Ceylon Tee ist nach dem alten Namen des Inselstaates Sri Lanka benannt, wo dieser Tee kultiviert und verarbeitet wird. Er gilt als der Inbegriff der britischen Teekultur und dient für fast alle aus England stammenden Teemischungen als Grundzutat. Sein unverwechselbares Aroma und seine intensive Farbe machen ihn zu einer der beliebtesten Teesorten auf der ganzen Welt. Auch viele Menschen, die das Land, aus dem er kommt nicht kennen, haben diesen belebenden Tee schon getrunken. Ceylon Tee hat allgemein den Ruf, eine der ältesten und bekanntesten Sorten unter den Schwarztees zu sein. Tatsächlich ist die Teeproduktion Sri Lankas verglichen mit anderen Ländern jedoch relativ jung und entstand nur aus einer Notlage heraus. Trotzdem hat Ceylon Tee in der Geschichte des Tees einen wichtigen Stellenwert eingenommen, führte er doch zur Gründung des weltberühmten Teeimperiums Lipton und verhalf dem Land seiner Herkunft, sich zu einem der weltweit führenden Teeproduzenten zu entwickeln.

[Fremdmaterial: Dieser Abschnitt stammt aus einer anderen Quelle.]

(** The message catalog [gettext] consults; a message that is not in it is
    returned as it is. *)
Variable catalog : list (str * str).

Fixpoint translation (cat : list (str * str)) (message : str) : option str :=
  match cat with
  | [] => None
  | (msgid, msgstr) :: cat' =>
      if str_eqb msgid message then Some msgstr else translation cat' message
  end.

Definition gettext (message : str) : str :=
  match translation catalog message with
  | Some t => t
  | None => message
  end.

Definition parse_failed_message (file err : str) : str :=
  u "Failed to parse the collection requirements yml: " ++ file ++
  u " with the following error: " ++ err.

Definition expecting_dict_message : str :=
  u "Expecting collections requirements file to be a dict with the key " ++
  u "collections that contains a list of collections to install.".

Definition missing_name_message : str :=
  u "Collections requirement entry should contain the key name.".

(** The body of the [for] loop, for one element: the triple it appends. *)
Definition requirement_entry (collection_req : pyobj) : result requirement :=
  match collection_req with
  | PyDict d =>
      let req_name := dict_get d (u "name") PyNone in
      if is_None req_name then
        Raise (ValidationError (gettext missing_name_message))
      else
        let req_version := dict_get d (u "version") (PyStr (u "*")) in
        let req_source := dict_get d (u "source") PyNone in
        Return (req_name, req_version, req_source)
  | _ => Return (collection_req, PyStr (u "*"), PyNone)
  end.

(** The [for] loop over the remaining elements, [collection_info] being
    the list built so far. *)
Fixpoint collect (items : list pyobj) (collection_info : list requirement)
  : result (list requirement) :=
  match items with
  | [] => Return collection_info
  | collection_req :: rest =>
      entry <- requirement_entry collection_req ;;
      collect rest (collection_info ++ [entry])
  end.

(** [if requirements_file_string:] *)
Definition nonempty (requirements_file_string : option str) : option str :=
  match requirements_file_string with
  | None | Some [] => None
  | Some s => Some s
  end.
Lemma data_stream_empty_buffer_IndexError_witness :
  AyxPluginInterface_data (toy_plugin true ∅ [] "stream" "list")
    (toy_connection [] false) = Err IndexError.
Proof.
  apply (proj1
    (data_stream_empty_buffer_IndexError
       (toy_plugin true ∅ [] "stream" "list") (toy_connection [] false)
       eq_refl eq_refl eq_refl)).
Defined.

Lemma accumulate_record_fifo_witness :
  exists self',
    @accumulate_records toy_sdk toy_pandas toy_utils
      [[VInt 1; VStr "x"]; [VInt 2; VStr "y"]] (toy_connection [] false)
    = (Ok tt, self')
    /\ length (record_list_in (_interface_record_vars self')) = 2%nat.
Proof.
  destruct (@accumulate_record_fifo toy_sdk toy_pandas toy_utils
              (toy_connection [] false)
              [[VInt 1; VStr "x"]; [VInt 2; VStr "y"]])
    as (self' & Hrun & Hlen & _).
  - reflexivity.
  - repeat constructor; do 2 eexists; reflexivity.
  - exists self'. split; [exact Hrun | exact Hlen].
Defined.

Lemma set_completed_idempotent_witness :
  exists self',
    repeat_call 3 set_completed (toy_connection [[VInt 1]] false) = (Ok tt, self')
    /\ is_complete self' = true.
Proof.
  destruct (set_completed_idempotent (toy_connection [[VInt 1]] false) 3)
    as (self' & Hrun & Hcomplete & _).
  - lia.
  - exists self'. split; [exact Hrun | exact Hcomplete].
Defined.

(** * Further properties of the schema *)

Section SchemaLookup.
Context {sdk : AlteryxPythonSDK}.

Lemma index_of_from_spec (cs : list Column_Metadata) (n : string) :
  forall i0 : Z,
    0 <= i0 ->
    (index_of_from i0 cs n = -1 /\ n ∉ map name cs)
    \/ (exists k : nat,
          index_of_from i0 cs n = i0 + Z.of_nat k
          /\ map name cs !! k = Some n
          /\ forall j : nat, (j < k)%nat -> map name cs !! j <> Some n).
Proof.
  induction cs as [|c cs IH]; intros i0 Hi0; simpl.
  - left. split; [reflexivity | apply not_elem_of_nil].
  - destruct (String.eqb_spec (name c) n) as [Heq|Hne].
    + right. exists 0%nat. split; [lia|]. split; [now rewrite Heq|].
      intros j Hj; lia.
    + destruct (IH (i0 + 1)) as [[Hnone Hnot]|(k & Hk & Hat & Hfirst)]; [lia| |].
      * left. split; [exact Hnone|]. rewrite not_elem_of_cons. now split.
      * right. exists (S k). split; [lia|]. split; [exact Hat|].
        intros [|j] Hj; simpl; [congruence | apply Hfirst; lia].
Qed.

Lemma index_of_from_app_absent (cs : list Column_Metadata) (c : Column_Metadata)
    (n : string) :
  forall i0 : Z,
    index_of_from i0 cs n = -1 ->
    name c <> n ->
    index_of_from i0 (cs ++ [c]) n = -1.
Proof.
  induction cs as [|c0 cs IH]; intros i0 Hnone Hne; simpl in *.
  - destruct (String.eqb_spec (name c) n); [contradiction | reflexivity].
  - destruct (String.eqb (name c0) n); [exact Hnone | now apply IH].
Qed.

(** [index_of] answers [-1] exactly for the names the schema does not
    have, and otherwise the position of the first column of that name. *)
Theorem index_of_first_occurrence :
  forall (self : AnchorMetadata) (n : string),
    (index_of self n = -1 <-> n ∉ get_column_names self)
    /\ (n ∈ get_column_names self ->
        exists k : nat,
          index_of self n = Z.of_nat k
          /\ get_column_names self !! k = Some n
          /\ forall j : nat, (j < k)%nat -> get_column_names self !! j <> Some n).
Proof.
  intros self n. unfold index_of, get_column_names.
  destruct (index_of_from_spec (columns self) n 0) as [[Hnone Hnot]|(k & Hk & Hat & Hfirst)];
    [lia| |].
  - split; [now split | intros Hin; contradiction].
  - assert (Hin : n ∈ map name (columns self))
      by (apply list_elem_of_lookup; now exists k).
    split.
    + split; [lia | intros Hnot; contradiction].
    + intros _. exists k. split; [lia|]. now split.
Qed.
Lemma store_terminator (payload : list ascii) (i : nat) (d : device) :
  (length payload <= i < INPUT_SIZE)%nat ->
  store (padded payload) i NUL d = Next (padded payload) d.
Proof.
  intros Hi. unfold store, padded.
  rewrite length_app, length_replicate.
  destruct (Nat.ltb_spec i (length payload + (INPUT_SIZE - length payload)));
    [|lia].
  unfold ret. f_equal. apply list_insert_id.
  rewrite lookup_app_r by lia. apply lookup_replicate_2. lia.
Qed.

(** A frame [# cmd payload] of at most 59 bytes is received whole: the
    command is dispatched on the NUL-padded payload with the queue empty,
    and [saveSettings] follows unless the dispatch returns. *)
Lemma body_frame (aref : Z) (c : ascii) (payload : list ascii) (d : device) :
  serial_in d = "#"%char :: c :: payload ->
  (length payload <= 57)%nat ->
  body aref d =
  (exec aref c (padded payload) ;;; saveSettings) (with_serial_in [] d).
Proof.
  intros Hin Hlen.
  rewrite (body_enter aref d (S (length payload))) by now rewrite Hin.
  pose proof (read_frame_fits payload [] 0 c (with_serial_in payload d)
                eq_refl ltac:(unfold INPUT_SIZE; simpl; lia) eq_refl) as Hloop.
  cbn [app Nat.sub Nat.add] in Hloop.
  rewrite with_serial_in_twice in Hloop. fold (padded payload) in Hloop.
  erewrite bind_Next by (rewrite (loop_frame c payload d Hin); exact Hloop).
  cbn beta iota.
  erewrite bind_Next by (apply store_terminator; unfold INPUT_SIZE; lia).
  reflexivity.
Qed.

Der Inselstaat Ceylon – Vom Kaffee zum Teeanbau

Ceylon, wie Sri Lanka bis zum Jahr 1972 hieß, galt als Kolonie Großbritanniens lange Zeit als die „Kaffee-Insel“ und das wichtigste Land für die Produktion der heißbegehrten Bohnen. Riesige Monokulturen auf der Insel prägten die Landschaft des damals als Ceylon bekannten Landes. Im Jahr 1867 musste fast die gesamte Kaffee-Produktion in Ceylon eingestellt werden, da die Rostpilzseuche die Kaffeepflanzen zur Gänze vernichtete. Um den Verlust auszugleichen, suchten die Kolonialherren und Bauern nach neuen Möglichkeiten der landwirtschaftlichen Nutzung. Dem Pioniergeist des britischen Teepflanzers James Taylor ist es zu verdanken, dass in Ceylon aus einer Notlage heraus die Teeproduktion begann und diese sich innerhalb weniger Jahrzehnte zu einer bedeutenden und höchst lukrativen Einnahmequelle für die Kolonialmacht des Vereinten Britischen Königreichs entwickelte.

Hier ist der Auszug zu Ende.